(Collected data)
*** Block opens ***
Lemma handleEvents_results s events :
  StronglySorted OrderSpec.departureLe (results s) →
  StronglySorted OrderSpec.departureLe (results (foldl handleEvent s events)) ∧
  results (foldl handleEvent s events) ≡ₚ results s ++ streamedTrips events.
Proof.
  revert s. induction events as [|data events IH]; intros s Hs.
  - simpl. by rewrite app_nil_r.
  - cbn [foldl]. unfold streamedTrips. rewrite bind_cons.
    fold (streamedTrips events).
    destruct data as [oc dc date id total|trips|progress|meta].
    { exact (IH (handleEvent s (SearchRoute.MetaEvent oc dc date id total)) Hs). }
    2: { exact (IH (handleEvent s (SearchRoute.ProgressEvent progress)) Hs). }
    2: { exact (IH (handleEvent s (SearchRoute.CompleteEvent meta)) Hs). }
    destruct (IH (addResults s trips)) as [H1 H2].
    + cbn [addResults withResults results]. apply sort_StronglySorted.
      * intros x y. apply localeCompare_le.
      * intros x y Hn. apply string_le_flip. by rewrite <-localeCompare_le.
      * apply departureLe_trans.
    + split; [done|]. rewrite H2. cbn [addResults withResults results].
      by rewrite sort_Permutation, <-app_assoc.
Qed.

(** X15: when the chunks read, however cut, make up the frames of some
    one-line texts, the search store ends as if the events those texts
    decode to had been handled in order, a text that does not decode being
    skipped: it is no longer loading, and its results are the trips of all
    [trips] events, sorted by departure time when the departure times are
    zero-padded HH:MM clock times, on which the comparison of the code is
    the order of the code units. *)
Theorem performSearch_reads_frames
    (decode : string → option SearchRoute.Event) s
    (chunks texts : list string) :
  Forall oneLine texts →
  concatStrings chunks = concatStrings (frame <$> texts) →
  let final := performSearch decode s (streamed chunks None) in
  final = setLoading (foldl handleEvent (cleared s) (omap decode texts)) false ∧
  isLoading final = false ∧
  results final ≡ₚ streamedTrips (omap decode texts) ∧
  (Forall OrderSpec.timed (streamedTrips (omap decode texts)) →
   StronglySorted OrderSpec.departureLe (results final)).
Proof.
  intros Htexts Hchunks final.
  assert (Hfinal : final = setLoading
            (foldl handleEvent (cleared s) (omap decode texts)) false).
  { unfold final, performSearch. cbv zeta. fold (cleared s).
    rewrite readChunks_whole, Hchunks. unfold readChunk. cbn [fst snd].
    rewrite string_app_nil_l, splitFrames_frames by done.
    rewrite removelast_last. by rewrite handleLines_events. }
  destruct (handleEvents_results (cleared s) (omap decode texts)) as [H1 H2];
    [constructor|].
  rewrite Hfinal. split_and!; [done | done | exact H2 | intros _; exact H1].
Qed.

End StoreFacts.

Section StoreChecks.
Import JS UseSearch SearchStore StoreSpec.

(** Four frames arriving in five chunks: the text that does not decode is
    skipped, and the three trips end up sorted by departure time. *)
Lemma performSearch_five_chunks :
  let final := performSearch StreamSamples.decode (initial "2025-06-02")
                 (streamed StreamSamples.chunks None) in
  results final
  = [StreamSamples.early; StreamSamples.noon; StreamSamples.late] ∧
  filteredResults final
  = [StreamSamples.early; StreamSamples.noon; StreamSamples.late] ∧
  searchMeta final = Some StreamSamples.summary ∧
  isLoading final = false.
Proof.
  destruct (performSearch_reads_frames StreamSamples.decode
              (initial "2025-06-02") StreamSamples.chunks StreamSamples.texts)
    as (Hfinal & _).
  - repeat constructor.
  - reflexivity.
  - cbv zeta. rewrite Hfinal. vm_compute. done.
Defined.
Lemma concat_chunk_events_length cs :
  length (concat (chunk_events <$> cs))
  = length (filter (λ c, has_choice c = true) cs).
Proof.
  induction cs as [|c cs IH]; [done|].
  cbn [fmap list_fmap concat]. rewrite length_app, chunk_events_length, IH.
  rewrite filter_cons. destruct (has_choice c); by case_decide.
Qed.

(** X5.  Only the first choice of a chunk is read: two chunks with the
    same first choice (or both without choices) are handled alike,
    whatever their other choices. *)
Theorem on_chunk_first_choice_only (chunk chunk' : chunk) w :
  head (choices chunk) = head (choices chunk') →
  on_chunk chunk w = on_chunk chunk' w.
Proof.
  intros Hhead. unfold on_chunk.
  destruct (choices chunk) as [|c others],
    (choices chunk') as [|c' others']; try done.
  by injection Hhead as ->.
Qed.

(** X6.  The loop over a stream that starts with some chunks is the loop
    over the rest, started in the world where those chunks have been asked
    for and their events yielded, in order. *)
Theorem stream_loop_app cs s w :
  stream_loop ((Chunk <$> cs) ++ s) w
  = stream_loop s
      {| heap := heap w; openai := openai w;
         calls := calls w ++ replicate (length cs) ANext;
         yielded := yielded w ++ concat (chunk_events <$> cs) |}.
Proof.
  rewrite !stream_loop_run. cbn [heap openai calls yielded].
  unfold stream_end. rewrite first_failure_app, chunks_before_app.
  rewrite length_app, fmap_app, concat_app, <- !app_assoc.
  by rewrite <- replicate_add, <- Nat.add_succ_r.
Qed.

(** X7.  The loop yields one event for each chunk received that has a
    choice and none for the others, so never more events than chunks. *)
Theorem stream_loop_event_count s w :
  length (new_events w (stream_loop s w).2)
  = length (filter (λ c, has_choice c = true) (chunks_before s))
  ∧ (length (new_events w (stream_loop s w).2)
     ≤ length (chunks_before s))%nat.
Proof.
  rewrite stream_loop_run. unfold new_events. cbn [snd yielded].
  rewrite drop_app_length, concat_chunk_events_length.
  split; [done|]. apply length_filter.
Qed.

End streaming_more.

Lemma on_chunk_first_choice_only_witness :
  head (choices (content_chunk "lo" "stop"))
  = head (choices
            {| choices :=
                 [ {| delta := {[ "content" := PyStr "lo" ]};
                      finish_reason := PyStr "stop" |};
                   {| delta := {[ "content" := PyStr "other" ]};
                      finish_reason := PyNone |} ] |})
  ∧ on_chunk (content_chunk "lo" "stop") fresh_world
    = on_chunk
        {| choices :=
             [ {| delta := {[ "content" := PyStr "lo" ]};
                  finish_reason := PyStr "stop" |};
               {| delta := {[ "content" := PyStr "other" ]};
                  finish_reason := PyNone |} ] |} fresh_world.
Proof.
  split; [reflexivity|].
  exact (on_chunk_first_choice_only (content_chunk "lo" "stop") _ fresh_world
           eq_refl).
Defined.

(** ** The streaming generator *)

Section generate_stream_more.
Variable p : platform.
Implicit Types (w : world) (s : list anext_result) (self : GPT4Generator).
Implicit Types (queries context : list string).
Implicit Types (conversation : option (list ConversationItem)).

(** The world after a run on a machine that has the package. *)
Lemma generate_stream_installed self queries context conversation w :
  openai_installed p = true →
  ∃ r n cs,
    generate_stream p self queries context conversation w
    = (r,
       {| heap := heap w; openai := configured p (openai w);
          calls := calls w
                     ++ ACreate (configured p (openai w))
                          (stream_arguments self
                             (prepare_messages queries context
                                (default [] conversation))
                             (configured p (openai w)))
                        :: replicate n ANext;
          yielded := yielded w ++ concat (chunk_events <$> cs) |}).
Proof.
  intros Hinst.
  destruct (ChatCompletion_acreate p (configured p (openai w))
              (stream_arguments self
                 (prepare_messages queries context (default [] conversation))
                 (configured p (openai w)))) as [tag|s] eqn:Hs.
  - exists (Raises (External tag)), 0, [].
    rewrite (generate_stream_refused _ _ _ _ _ _ tag) by done.
    cbn. by rewrite app_nil_r.
  - do 3 eexists. by rewrite (generate_stream_run _ _ _ _ _ _ s) by done.
Qed.

Lemma new_events_app w (h : gmap positive pyobj) o cs
    (l : list (gmap string pyval)) :
  new_events w {| heap := h; openai := o; calls := cs;
                  yielded := yielded w ++ l |} = l.
Proof. unfold new_events. cbn. by rewrite drop_app_length. Qed.

Lemma api_key_configured (o : openai_module) :
  api_key (configured p o) = getenv p "OPENAI_API_KEY".
Proof.
  unfold configured.
  destruct (truthy _), (in_environ p "OPENAI_API_TYPE"),
    (in_environ p "OPENAI_API_BASE"), (in_environ p "OPENAI_API_VERSION");
    reflexivity.
Qed.

Lemma api_base_configured (o : openai_module) :
  api_base (configured p o)
  = if in_environ p "OPENAI_API_BASE" then getenv p "OPENAI_API_BASE"
    else if truthy (environ_get p "OPENAI_BASE_URL")
         then PyStr (environ_get p "OPENAI_BASE_URL")
         else api_base o.
Proof.
  unfold configured.
  destruct (truthy _), (in_environ p "OPENAI_API_TYPE"),
    (in_environ p "OPENAI_API_BASE"), (in_environ p "OPENAI_API_VERSION");
    reflexivity.
Qed.

Lemma configured_idemp (o : openai_module) :
  configured p (configured p o) = configured p o.
Proof.
  unfold configured. destruct o.
  destruct (truthy _), (in_environ p "OPENAI_API_TYPE"),
    (in_environ p "OPENAI_API_BASE"), (in_environ p "OPENAI_API_VERSION");
    reflexivity.
Qed.

(** X8.  Every event of a run is a dictionary with exactly the two keys
    [message] and [finish_reason]. *)
Theorem generate_stream_event_shape self queries context conversation w
    (event : gmap string pyval) :
  event ∈ new_events w
            (generate_stream p self queries context conversation w).2 →
  (∃ text reason,
     event = {[ "message" := text; "finish_reason" := reason ]})
  ∧ dom event = {[ "message"; "finish_reason" ]}.
Proof.
  intros Hin.
  assert (∃ c, event ∈ chunk_events c) as [c Hc].
  { destruct (openai_installed p) eqn:Hinst.
    - destruct (generate_stream_installed self queries context conversation w
                  Hinst) as (r & n & cs & Hrun).
      rewrite Hrun in Hin. cbn [snd] in Hin. rewrite new_events_app in Hin.
      apply list_elem_of_In, in_concat in Hin as (l & Hl & Hev).
      apply list_elem_of_In, list_elem_of_fmap in Hl as (c & -> & _).
      exists c. by apply list_elem_of_In.
    - rewrite generate_stream_not_installed in Hin by done.
      unfold new_events in Hin. cbn [snd] in Hin. rewrite drop_all in Hin.
      by apply elem_of_nil in Hin. }
  apply chunk_events_shape in Hc as (choice & others & _ & ->).
  split; [eauto|]. by rewrite dom_insert_L, dom_singleton_L.
Qed.

(** X9.  When the backend hands over its chunks and ends, and the last
    chunk has a choice, the last event of the run carries the finish reason
    of that chunk's first choice. *)
Theorem generate_stream_last_finish_reason self queries context conversation
    w (cs : list chunk) (c : chunk) (choice : chunk_choice)
    (others : list chunk_choice) :
  openai_installed p = true →
  (∀ cfg arguments,
     ChatCompletion_acreate p cfg arguments = inr (Chunk <$> (cs ++ [c]))) →
  choices c = choice :: others →
  let r := generate_stream p self queries context conversation w in
  r.1 = Returns ()
  ∧ ∃ event, last (yielded r.2) = Some event
             ∧ event !! "finish_reason" = Some (finish_reason choice).
Proof.
  intros Hinst Hs Hc r. subst r.
  rewrite (generate_stream_run _ _ _ _ _ _ (Chunk <$> (cs ++ [c]))) by done.
  rewrite first_failure_chunks, chunks_before_chunks. split; [done|].
  cbn [snd yielded]. rewrite fmap_app, concat_app. cbn [fmap list_fmap concat].
  unfold chunk_events at 2. rewrite Hc, app_nil_r, app_assoc, last_snoc.
  eexists. split; [done|]. by simplify_map_eq.
Qed.

(** X10.  On a machine without the [openai] package the run raises
    [ModuleNotFoundError] and leaves everything as it was: no outbound
    call, no event, no change to the module attributes. *)
Theorem generate_stream_without_openai self queries context conversation w :
  openai_installed p = false →
  generate_stream p self queries context conversation w
  = (Raises (ModuleNotFoundError "openai"), w).
Proof.
  intros Hinst. unfold generate_stream. rewrite try_except_reraise.
  erewrite bind_raises; [done|]. unfold import_openai. by rewrite Hinst.
Qed.

(** X11.  When the backend refuses the streaming request, the run raises
    the exception of the backend, has issued that one request and nothing
    after it, and has yielded nothing. *)
Theorem generate_stream_request_refused self queries context conversation w
    (tag : string) :
  openai_installed p = true →
  (∀ cfg arguments, ChatCompletion_acreate p cfg arguments = inl tag) →
  let r := generate_stream p self queries context conversation w in
  r.1 = Raises (External tag)
  ∧ new_events w r.2 = []
  ∧ ∃ cfg arguments, new_calls w r.2 = [ACreate cfg arguments].
Proof.
  intros Hinst Htag r. subst r.
  rewrite (generate_stream_refused _ _ _ _ _ _ tag) by done.
  split; [done|]. split.
  - unfold new_events. cbn. apply drop_all.
  - do 2 eexists. apply new_calls_app.
Qed.

(** X12.  A run on a machine that has the package always assigns
    [openai.api_key] from OPENAI_API_KEY: when the variable is not set the
    attribute becomes [None], whatever key the module held before. *)
Theorem generate_stream_overwrites_api_key self queries context conversation
    w :
  openai_installed p = true →
  let w' := (generate_stream p self queries context conversation w).2 in
  api_key (openai w') = getenv p "OPENAI_API_KEY"
  ∧ (environ p !! "OPENAI_API_KEY" = None → api_key (openai w') = PyNone).
Proof.
  intros Hinst w'. subst w'.
  destruct (generate_stream_installed self queries context conversation w
              Hinst) as (r & n & cs & ->).
  cbn [snd openai]. rewrite api_key_configured. split; [done|].
  unfold getenv. by intros ->.
Qed.

(** X13.  After such a run [openai.api_base] is the value of
    OPENAI_API_BASE when that variable is set; otherwise the value of
    OPENAI_BASE_URL when that one is set and not empty; otherwise what it
    was. *)
Theorem generate_stream_api_base_precedence self queries context
    conversation w :
  openai_installed p = true →
  api_base (openai (generate_stream p self queries context conversation w).2)
  = if in_environ p "OPENAI_API_BASE" then getenv p "OPENAI_API_BASE"
    else if truthy (environ_get p "OPENAI_BASE_URL")
         then PyStr (environ_get p "OPENAI_BASE_URL")
         else api_base (openai w).
Proof.
  intros Hinst.
  destruct (generate_stream_installed self queries context conversation w
              Hinst) as (r & n & cs & ->).
  cbn [snd openai]. apply api_base_configured.
Qed.

(** X14.  A second run, with any arguments, leaves the attributes of the
    [openai] module as the first run has left them. *)
Theorem generate_stream_configuration_stable self queries context
    conversation self' queries' context' conversation' w :
  let w1 := (generate_stream p self queries context conversation w).2 in
  let w2 := (generate_stream p self' queries' context' conversation' w1).2 in
  openai w2 = openai w1.
Proof.
  intros w1 w2. subst w1 w2.
  destruct (openai_installed p) eqn:Hinst.
  - destruct (generate_stream_installed self queries context conversation w
                Hinst) as (r & n & cs & ->).
    cbn [snd].
    destruct (generate_stream_installed self' queries' context' conversation'
                {| heap := heap w; openai := configured p (openai w);
                   calls := calls w
                     ++ ACreate (configured p (openai w))
                          (stream_arguments self
                             (prepare_messages queries context
                                (default [] conversation))
                             (configured p (openai w)))
                        :: replicate n ANext;
                   yielded := yielded w ++ concat (chunk_events <$> cs) |}
                Hinst) as (r' & n' & cs' & ->).
    cbn [snd openai]. apply configured_idemp.
  - by rewrite !generate_stream_not_installed by done.
Qed.

(** X15.  The outbound calls of a run: none on a machine without the
    package; otherwise one streaming request followed only by requests for
    the next chunk.  The run never calls [vertexai.init] or the blocking
    completion. *)
Theorem generate_stream_outbound_calls self queries context conversation w :
  let w' := (generate_stream p self queries context conversation w).2 in
  (if openai_installed p
   then ∃ cfg arguments n,
          new_calls w w' = ACreate cfg arguments :: replicate n ANext
   else new_calls w w' = [])
  ∧ (∀ c, c ∈ new_calls w w' →
          c = ANext ∨ ∃ cfg arguments, c = ACreate cfg arguments).
Proof.
  intros w'. subst w'.
  destruct (openai_installed p) eqn:Hinst.
  - destruct (generate_stream_installed self queries context conversation w
                Hinst) as (r & n & cs & ->).
    cbn [snd]. rewrite new_calls_app. split; [eauto|].
    intros c [->|Hin]%elem_of_cons; [eauto|].
    left. by apply elem_of_replicate in Hin as [-> _].
  - rewrite generate_stream_not_installed by done. cbn [snd].
    rewrite new_calls_same. split; [done|].
    intros c Hin. by apply elem_of_nil in Hin.
Qed.
(** * CompressorInstance: the realtime dynamic-range effect instance

    A shallow embedding of [src/effects/CompressorInstance.cpp] and the
    properties its design document states about it.

    Conventions of the embedding.

    - [float] and [double] values (audio samples, decibel levels, durations,
      sample rates) are exact rationals [Q]: every operation is the exact
      one, so rounding, NaN and overflow to infinity are outside the model.
      The one infinite value the code manufactures itself, the "no gain
      increase" sentinel of [GetMaxDbIncrease], is a constructor of [dB].
    - [size_t] values are [N]; the sample counter is a 64-bit signed integer
      held in [Z] with its wrap-around written out.
    - Dereferencing a failed cast ends the program: operations return an
      [outcome], whose second constructor is that fatal end.
    - [CompressorProcessor], the settings variants, [MathApprox.h] and the
      growth policy of [std::vector] lie outside that source file; they are
      interfaces (type classes) whose operations the code calls, and every
      property holds for all their implementations. *)

From Stdlib Require Import ZArith NArith QArith Qabs Qround Lia Lqa PrimFloat.
From stdpp Require Import base option list gmap.

Open Scope Q_scope.

(** ** Sample arithmetic *)

(** [a < b] on [float]. *)
Definition Qlt_bool (a b : Q) : bool := negb (Qle_bool b a).

(** [std::max(a, b)]: [(a < b) ? b : a]. *)
Definition std_max (a b : Q) : Q := if Qlt_bool a b then b else a.

(** The literal [1e-6]: magnitudes below it are treated as silence. *)
Definition silenceFloor : Q := 1 # 1000000.

(** Conversion of a floating-point value to an integer sample count:
    the fractional part is discarded (rounding towards zero). *)
Definition truncate (x : Q) : Z := Z.quot (Qnum x) (Zpos (Qden x)).

(** A level in decibels as [GetMaxDbIncrease] returns it: either
    [-std::numeric_limits<float>::infinity()] or a finite value. *)
Inductive dB : Type :=
| NegInfinity
| Finite (q : Q).

(** [d <= bound] for a returned level; minus infinity is below everything. *)
Definition dB_le (d : dB) (bound : Q) : Prop :=
  match d with
  | NegInfinity => True
  | Finite q => q <= bound
  end.

(** ** MathApprox.h *)

(** Modelled from the spec: the two names [GetMaxDbIncrease] takes from
    [MathApprox.h], which is not among the sources, the factor from base-2
    logarithms to decibels and the approximate base-2 logarithm. The spec
    says only that the result is a gain increase in dB; what a property needs
    beyond that, it states. *)
Class MathApprox : Type := {
  log2ToDb : Q;
  FastLog2 : Q -> Q
}.

(** ** GetMaxDbIncrease *)

(** One iteration of the loop of [GetMaxDbIncrease], at index [i], with the
    running value of [leastRatio]. The buffers hold at least [blockLen]
    samples (the caller's obligation), so [nth] never uses its default. *)
Definition GetMaxDbIncrease_step (inb outb : list Q) (leastRatio : Q) (i : nat) : Q :=
  let absIn := Qabs (nth i inb 0) in
  if Qlt_bool absIn silenceFloor then leastRatio
  else std_max (Qabs (nth i outb 0) / absIn) leastRatio.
*** Block closes ***
- [Work order]:
Once you find the line with "Definition silenceFloor : Q := 1 # 1000000." above, print it and every line after it up to and including the line with "Definition truncate (x", exactly as written and nothing else.

- [Solution to this task]:
Definition silenceFloor : Q := 1 # 1000000.

(** Conversion of a floating-point value to an integer sample count:
    the fractional part is discarded (rounding towards zero). *)
Definition truncate (x : Q) : Z := Z.quot (Qnum x) (Zpos (Qden x)).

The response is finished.